=== Provided data ===
Lemma good_asks cs ln : forall sk K X l B reg res o x,
  good sk K X l B reg res -> X !! o = Some x -> NoDup cs -> (forall c, c ∈ cs -> c ∈ owned x) ->
  exists K', good sk K' (<[o := set_acks (term_acks x + Z.of_nat (length cs)) (set_owned (owned x ∖ list_to_set cs) x)]> X)
    (l ++ terms X cs ln) B reg res.
Proof.
  induction cs as [|c cs IH]; intros sk K X l B reg res o x Hg Ho Hn Hc.
  - exists K. rewrite app_nil_r. replace (set_acks _ _) with x; [by rewrite insert_id|].
    destruct x. unfold set_acks, set_owned. simpl. f_equal; [|lia]. apply set_eq. set_solver.
  - apply NoDup_cons in Hn as [Hni Hn]. assert (Hcx : c ∈ owned x) by (apply Hc; by constructor).
    destruct (g_owned _ _ _ _ _ _ _ Hg o x c Ho Hcx) as (y & Hy & Hoy).
    assert (Hco : forall k, k ∈ owned x -> k <> o).
    { intros k Hk ->. destruct (g_owned _ _ _ _ _ _ _ Hg o x o Ho Hk) as (z & Hz & Hoz).
      by apply (not_own_child X o z (g_rank _ _ _ _ _ _ _ Hg) Hz). }
    pose proof (good_ask _ _ _ _ _ _ _ o c x y ln Hg Ho Hcx Hy) as Hg'.
    set (x1 := set_acks _ _) in Hg'. assert (H1 : <[o := x1]> X !! o = Some x1) by apply lookup_insert_eq.
    destruct (IH _ _ _ _ _ _ _ o x1 Hg' H1 Hn) as [K' Hg2].
    { intros k Hk. cbn [owned x1 set_acks set_owned]. specialize (Hc k ltac:(by constructor)).
      apply elem_of_difference. split; [done|]. intros ->%elem_of_singleton. done. }
    exists K'. rewrite insert_insert_eq in Hg2.
    assert (Et : terms (<[o := x1]> X) cs ln = terms X cs ln).
    { unfold terms. apply list_omap_ext. apply Forall2_same_length_lookup_2; [done|]. intros i a b Ea Eb.
      rewrite Ea in Eb. injection Eb as <-. rewrite lookup_insert_ne; [done|]. apply not_eq_sym, Hco, Hc. constructor.
      by eapply list_elem_of_lookup_2. }
    rewrite Et in Hg2. unfold terms in *. cbn [omap list_omap]. rewrite Hy. cbn [fmap option_fmap option_map].
    rewrite <- app_assoc in Hg2. simpl in Hg2. replace (set_acks _ _) with
      (set_acks (term_acks x1 + Z.of_nat (length cs)) (set_owned (owned x1 ∖ list_to_set cs) x1)); [exact Hg2|].
    unfold x1, set_acks, set_owned. simpl. f_equal; [apply set_eq; set_solver|lia].
Qed.

(** [process_term]: by a command of the owner, or for an object without one. *)
Lemma term_goes K X l0 l B reg res o ln x :
  good None K X l0 B reg res -> X !! o = Some x -> terminating x = false -> B !! tid x = None ->
  (owner x <> None /\ (exists s ln, l0 = (s, (o, term ln)) :: l) \/ owner x = None /\ l0 = l) ->
  room X l0 reg res -> goes 0 X (process_term o ln (World X l)) B reg res (phi X l - 1).
Proof.
  intros Hg Ho Hnt Hb Hl Hr. set (cs := elements (owned x)).
  assert (Hcs : forall c, c ∈ cs -> c ∈ owned x) by (intros c; apply elem_of_elements).
  assert (Halive : forall c, c ∈ cs -> is_Some (X !! c)).
  { intros c Hc. destruct (g_owned _ _ _ _ _ _ _ Hg o x c Ho (Hcs c Hc)) as (y & Hy & _). by exists y. }
  destruct (send_terms_done cs ln X l Halive) as (Es & Hl1 & Hl2).
  destruct (good_asks cs ln _ _ _ _ _ _ _ o x Hg Ho (NoDup_elements _) Hcs) as [K1 Hg1].
  set (x1 := set_acks _ _) in Hg1. assert (H1 : <[o := x1]> X !! o = Some x1) by apply lookup_insert_eq.
  assert (Hem : owned x1 = ∅) by (cbn [owned x1 set_acks set_owned]; apply set_eq; intros k; unfold cs; set_solver).
  assert (Hroom : term_acks x + Z.of_nat (length cs) < 2 ^ 31 - 1 /\ 0 <= term_acks x).
  { pose proof (g_acks _ _ _ _ _ _ _ Hg1 o x1 H1) as Ha. pose proof (asked_size _ _ _ _ _ _ _ o Hg1) as Hk.
    pose proof (cnt_le is_ack o l0) as Hc. rewrite cnt_app in Ha.
    assert (Hz : cnt is_ack o (terms X cs ln) = 0%nat).
    { destruct (cnt is_ack o (terms X cs ln)) eqn:E; [done|]. destruct (cnt_pos is_ack o (terms X cs ln)) as (s & c & Hin & Hc'); [lia|].
      unfold terms in Hin. apply list_elem_of_omap in Hin as (k & _ & Hk'). destruct (X !! k); [|done]. by injection Hk' as <- <- <-. }
    rewrite map_size_insert_Some in Hk by (by exists x). cbn [term_acks x1 set_acks] in Ha.
    pose proof (g_acks _ _ _ _ _ _ _ Hg o x Ho). destruct (g_nonneg _ _ _ _ _ _ _ Hg o) as (? & ? & _). specialize (Hr o). lia. }
  assert (Hg2 : good (Some o) K1 (<[o := set_terminating x1]> (<[o := x1]> X)) (l ++ terms X cs ln) B reg res).
  { apply (good_start _ _ (l0 ++ terms X cs ln) _ _ _ _ o x1 Hg1 H1 Hnt Hem).
    destruct Hl as [(Hx & s & ln' & ->)|(Hx & ->)]; [left|by right]. split; [done|]. by exists s, ln'. }
  rewrite insert_insert_eq in Hg2. set (x2 := set_terminating x1) in *.
  assert (H2 : <[o := x2]> X !! o = Some x2) by apply lookup_insert_eq.
  destruct (check_goes _ _ _ _ _ _ o x2 Hg2 H2) as (X' & l' & K' & E & Hg3 & Hphi & Hold); [done|done| |].
  { rewrite length_app, Hl1. assert (length l <= length l0)%nat by (destruct Hl as [(_ & s & ln' & ->)|(_ & ->)]; simpl; lia).
    destruct (g_nonneg _ _ _ _ _ _ _ Hg o) as (? & ? & _). pose proof (Hr o).
    assert (Hsz : (length cs <= base.size X)%nat).
    { rewrite <- size_dom, <- (size_list_to_set (C := gset nat) cs) by apply NoDup_elements. apply subseteq_size.
      intros c Hc%elem_of_list_to_set. apply elem_of_dom. by apply Halive. }
    lia. }
  exists X', l', K'. split; [|split; [done|split; [|refine (older_trans 0 0 _ _ _ _ Hold)]]].
  3: apply (older_insert 0 X o x); try done; cbn; lia.
  - unfold process_term. rewrite (sbind_done _ _ _ _ _ (self_done _ _ _ _ Ho)).
    rewrite (sbind_done _ _ (World X l) (World X l) tt) by (unfold sassert; by rewrite Hnt).
    rewrite (sbind_done _ _ _ _ _ Es). unfold register_term_acks.
    rewrite (sbind_done _ _ _ _ _ (upd_done _ _ _ _ _ Ho)).
    rewrite (sbind_done _ _ _ _ _ (upd_done o _ _ _ _ (lookup_insert_eq X o _))), insert_insert_eq.
    rewrite (sbind_done _ _ _ _ _ (upd_done o _ _ _ _ (lookup_insert_eq X o _))), insert_insert_eq.
    rewrite <- E. f_equal. f_equal. f_equal. unfold x2, x1, set_terminating, set_acks, set_owned. cbn. f_equal.
    + apply set_eq. intros k. unfold cs. set_solver.
    + change (base.size (owned x)) with (length cs). rewrite (i32_small (Z.of_nat _)) by lia. apply i32_small. lia.
  - rewrite phi_app, Hl1, Hl2, (phi_insert X o x x2) in Hphi by done. rewrite Hnt in Hphi. simpl in Hphi. lia.
Qed.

=== Task requirements ===
Find and copy each line in the material above where the string "pose" occurs.

=== Solution to the problem ===
    pose proof (good_ask _ _ _ _ _ _ _ o c x y ln Hg Ho Hcx Hy) as Hg'.
  { pose proof (g_acks _ _ _ _ _ _ _ Hg1 o x1 H1) as Ha. pose proof (asked_size _ _ _ _ _ _ _ o Hg1) as Hk.
    pose proof (cnt_le is_ack o l0) as Hc. rewrite cnt_app in Ha.
    pose proof (g_acks _ _ _ _ _ _ _ Hg o x Ho). destruct (g_nonneg _ _ _ _ _ _ _ Hg o) as (? & ? & _). specialize (Hr o). lia. }
    destruct (g_nonneg _ _ _ _ _ _ _ Hg o) as (? & ? & _). pose proof (Hr o).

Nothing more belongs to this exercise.